Non, toutes les contorsions des juristes experts qui conseillent notre Président sont vaines. Certes, on peut constater un réel progrès dans ce projet d’une déchéance de nationalité. Il n’est plus question d’inscrire dans notre Constitution un article qui, opérant une distinction parmi les citoyens français, viendrait contredire l’essence même de notre République, pour laquelle tous ses enfants sont égaux.
On envisage désormais une manœuvre qui consisterait, après avoir inscrit dans la Constitution une sanction de déchéance de nationalité, à préciser ensuite dans une loi les conditions dans lesquelles celle-ci pourrait être prononcée. Vaine acrobatie ! Supposons : une personne a commis un crime, ou même un délit, passible de déchéance de nationalité. Que fait-on alors ? On examine s’il est possible de prononcer cette sanction. Est-il bien binational ? Stop ! Comment fait-on pour le déterminer ? Eh bien, il faut le distinguer d’un Français lambda, tout simplement « mono-national ». Il faudrait donc discriminer parmi les Français, ce que notre Constitution interdit.
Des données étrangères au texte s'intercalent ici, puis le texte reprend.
(* ===== verification/ShardCalls.v ===== *)
(** * Physical shards: calls and the transactions they run

    A call to the booking executor, the payment gateway or the hold expirer is
    a sequence of transactions on the shards of the fleet, whatever the router
    and the directory answer: a preorder on shards that its transactions
    respect relates every shard before the call to the shard after it. *)

From S2P Require Import Prelude Transaction SegmentMask BookingDomain Sharding PaymentDomain PaymentDb PaymentClaims PaymentFinalize PaymentControl PaymentWorker BookingDb ShardDb ShardBooking ShardPayment ShardExpiry ShardLogic.
Import ShardTypes.

Definition fleetRel (R : Shard -> Shard -> Prop) (fl fl' : Fleet) : Prop :=
  dom fl' = dom fl /\ forall s d d', fl !! s = Some d -> fl' !! s = Some d' -> R d d'.
Definition callRel (R : Shard -> Shard -> Prop) {A} (call : Fleet -> A * Fleet) : Prop := forall fl, fleetRel R fl (call fl).2.
Lemma fleetRel_before R fl fl' s d' : fleetRel R fl fl' -> fl' !! s = Some d' -> exists d, fl !! s = Some d /\ R d d'.
Proof.
  intros [Hdom H] Hd'. assert (Hin : s ∈ dom fl) by (rewrite <- Hdom; apply elem_of_dom; eauto). apply elem_of_dom in Hin as [d Hd]. eauto.
Qed.
Lemma fleetRel_after R fl fl' s d : fleetRel R fl fl' -> fl !! s = Some d -> exists d', fl' !! s = Some d' /\ R d d'.
Proof.
  intros [Hdom H] Hd. assert (Hin : s ∈ dom fl') by (rewrite Hdom; apply elem_of_dom; eauto). apply elem_of_dom in Hin as [d' Hd']. eauto.
Qed.
Lemma fleetRel_mono (R R' : Shard -> Shard -> Prop) fl fl' : (forall d d', R d d' -> R' d d') -> fleetRel R fl fl' -> fleetRel R' fl fl'.
Proof. intros Hm [Hdom H]. split; [done|]. eauto. Qed.

Section Calls.
Context {hashing : Hashing} (R : Shard -> Shard -> Prop) `{!PreOrder R}.

#[export] Instance fleetRel_preorder : PreOrder (fleetRel R).
Proof.
  split.
  - intros fl. split; [done|]. intros s d d' H1 H2. assert (d' = d) as -> by congruence. reflexivity.
  - intros fl1 fl2 fl3 [D1 H1] [D2 H2]. split; [congruence|]. intros s d d' Hd Hd'. destruct (fleetRel_after R fl1 fl2 s d) as (d2 & Hd2 & HR); [by split|done|].
    transitivity d2; [done|by eapply H2].
Qed.
Lemma fleetRel_insert fl s d d' : fl !! s = Some d -> R d d' -> fleetRel R fl (<[s := d']> fl).
Proof.
  intros Hs Ht. split; [apply dom_insert_lookup_L; by rewrite Hs|]. intros s1 d1 d1' H1. destruct (decide (s = s1)) as [<-|Hne].
  - rewrite lookup_insert_eq. intros [= <-]. by assert (d1 = d) as -> by congruence.
  - rewrite lookup_insert_ne by done. intros H2. assert (d1' = d1) as -> by congruence. reflexivity.
Qed.

(** ** The executor and the expirer *)
Lemma onShard_rel {E A} (e : E) s (m : SM E (res E A)) : respects R m -> callRel R (onShard e s m).
Proof.
  intros Hm fl. unfold onShard. destruct (fl !! s) as [d|] eqn:Ed; [|reflexivity]. destruct (m d) as [[r d']|] eqn:E1; [|reflexivity].
  eapply fleetRel_insert; [exact Ed|]. by eapply Hm.
Qed.
Lemma executeOnce_rel maxTTL now clk c rz : (forall write, respects R (executeTx maxTTL now clk c write)) -> callRel R (executeOnce maxTTL now clk c rz).
Proof. intros Hm fl. unfold executeOnce. destruct (negb _); [reflexivity|]. by apply onShard_rel. Qed.
Lemma refresh_rel router maxTTL now clk c :
  (forall write, respects R (executeTx maxTTL now clk c write)) -> callRel R (refreshAndExecute router maxTTL now clk c).
Proof. intros Hm fl. unfold refreshAndExecute. destruct (router _ true); [|reflexivity]. destruct (negb _); [reflexivity|]. by apply executeOnce_rel. Qed.
Lemma Execute_rel router maxTTL now clk c : (forall write, respects R (executeTx maxTTL now clk c write)) -> callRel R (Execute router maxTTL now clk c).
Proof.
  intros Hm fl. unfold Execute. destruct (negb _); [reflexivity|]. destruct (router _ false) as [rz|]; [|reflexivity].
  destruct (negb _); [by apply refresh_rel|]. pose proof (executeOnce_rel maxTTL now clk c rz Hm fl) as H1.
  destruct (executeOnce _ _ _ _ _ _) as [[v|e] fl1]; [done|]. destruct e as [| | | | | | |[]]; try done. etransitivity; [exact H1|by apply refresh_rel].
Qed.
Lemma CancelTrainRun_rel router clk run : (forall rz, respects R (cancelTrainRunTx clk run rz)) -> callRel R (CancelTrainRun router clk run).
Proof.
  intros Hm fl. unfold CancelTrainRun. case_bool_decide; [reflexivity|]. destruct (router _ _); [|reflexivity]. by apply onShard_rel.
Qed.
Lemma expireLoop_rel limit clk now name d : respects R (expireOne clk now name) -> R d (expireLoop limit clk now name d).2.
Proof.
  intros Hm. revert d. induction limit as [|n IH]; intros d; simpl; [reflexivity|]. destruct (expireOne clk now name d) as [[[] d1]|e] eqn:E; [| |reflexivity].
  - specialize (IH d1). destruct (expireLoop n clk now name d1) as [[k e] d2]. simpl in *. transitivity d1; [by eapply Hm|done].
  - simpl. by eapply Hm.
Qed.
Lemma ProcessExpirations_rel limit clk now name : respects R (expireOne clk now name) -> callRel R (ProcessExpirations limit clk now name).
Proof.
  intros Hm fl. unfold ProcessExpirations. destruct (fl !! name) as [d|] eqn:Ed; [|reflexivity]. destruct (_ || _); [reflexivity|].
  pose proof (expireLoop_rel (Z.to_nat limit) clk now name d Hm) as Hl. destruct (expireLoop _ _ _ _ _) as [r d']. by eapply fleetRel_insert.
Qed.

(** ** The payment gateway *)
Lemma inTx_rel {A} router route (b : bool) (e : PayErr) (m : SM PayErr A) :
  respects R m -> callRel R (fun fl => if b then (Err e, fl) else Store.inTx router route m fl).
Proof.
  intros Hm fl. destruct b; [reflexivity|]. unfold Store.inTx. destruct (Store.resolve _ _ _ _) as [s|]; [|reflexivity].
  destruct (fl !! s) as [d|] eqn:Ed; [|reflexivity]. destruct (m d) as [[a d']|] eqn:E; [|reflexivity].
  eapply fleetRel_insert; [exact Ed|]. by eapply Hm.
Qed.
Lemma dispatch_rel {A} directory reservation run (call : ShardRoute -> Fleet -> res PayErr A * Fleet) :
  (forall route, callRel R (call route)) -> callRel R (Gateway.dispatch directory reservation run call).
Proof.
  intros Hc fl. unfold Gateway.dispatch. destruct (_ || _); [reflexivity|]. destruct (directory _ false) as [route|]; [|reflexivity].
  destruct (negb _); [reflexivity|]. pose proof (Hc route fl) as H1. destruct (call route fl) as [[v|e] fl1]; [done|].
  destruct (Gateway.staleOrFenced e); [|done]. destruct (directory _ true) as [route'|]; [|done]. destruct (negb _); [done|].
  etransitivity; [exact H1|apply Hc].
Qed.
Lemma gatewayIssue_rel {C} router directory clk (claim : option (IssueTicketsCommand -> list uuid -> list string -> C -> res ShardErr unit * C)) c w :
  (forall route ids codes, respects R (Store.issueTx clk route c ids codes)) -> fleetRel R w.1 (Gateway.IssueTickets router directory clk claim c w).2.1.
Proof.
  intros Hm. destruct w as [fl codes]. unfold Gateway.IssueTickets. destruct claim as [claim|]; [|reflexivity]. destruct (_ || _); [reflexivity|].
  destruct (directory _ false) as [route|]; [|reflexivity]. destruct (negb _); [reflexivity|].
  destruct (Store.PlanTicketIssue _ _ _ _) as [[ids planned]|]; [|reflexivity]. destruct (claim c ids planned codes) as [[[]|e] codes']; [|reflexivity].
  assert (Hs : forall route, callRel R (Store.IssueTickets router clk route c ids planned)) by (intros rt; by apply inTx_rel).
  pose proof (Hs route fl) as H1. destruct (Store.IssueTickets _ _ route _ _ _ _) as [[v|e] fl1]; [done|]. destruct (Gateway.staleOrFenced e); [|done].
  destruct (directory _ true) as [route'|]; [|done]. destruct (negb _); [done|]. pose proof (Hs route' fl1) as H2.
  destruct (Store.IssueTickets _ _ route' _ _ _ _) as [[v|e2] fl2]; (etransitivity; [exact H1|exact H2]).
Qed.
End Calls.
Une telle loi serait donc anticonstitutionnelle, tout comme l’est cet article 25 de notre Code pénal, avancé par François Hollande à l’appui de sa thèse. Cet article stipule en effet ceci : « L'individu qui a acquis la qualité de Français peut, par décret pris après avis conforme du Conseil d'Etat, être déchu de la nationalité française, sauf si la déchéance a pour résultat de le rendre apatride ». J’espère que, s’il existe encore dans notre pays des juges constitutionnels, ils seront d’accord pour reconnaître avec moi qu’il n’existe pas en France un « individu qui a acquis la qualité de Français ». La France, elle, ne connaît que des Français.
Si l’on est capable de commettre ce genre d’infamie, on est prêt à suivre les traces de l’État français de Vichy : le projet envisagé et cet article, dès son abord, sont selon moi tous les deux absolument anti-constitutionnels.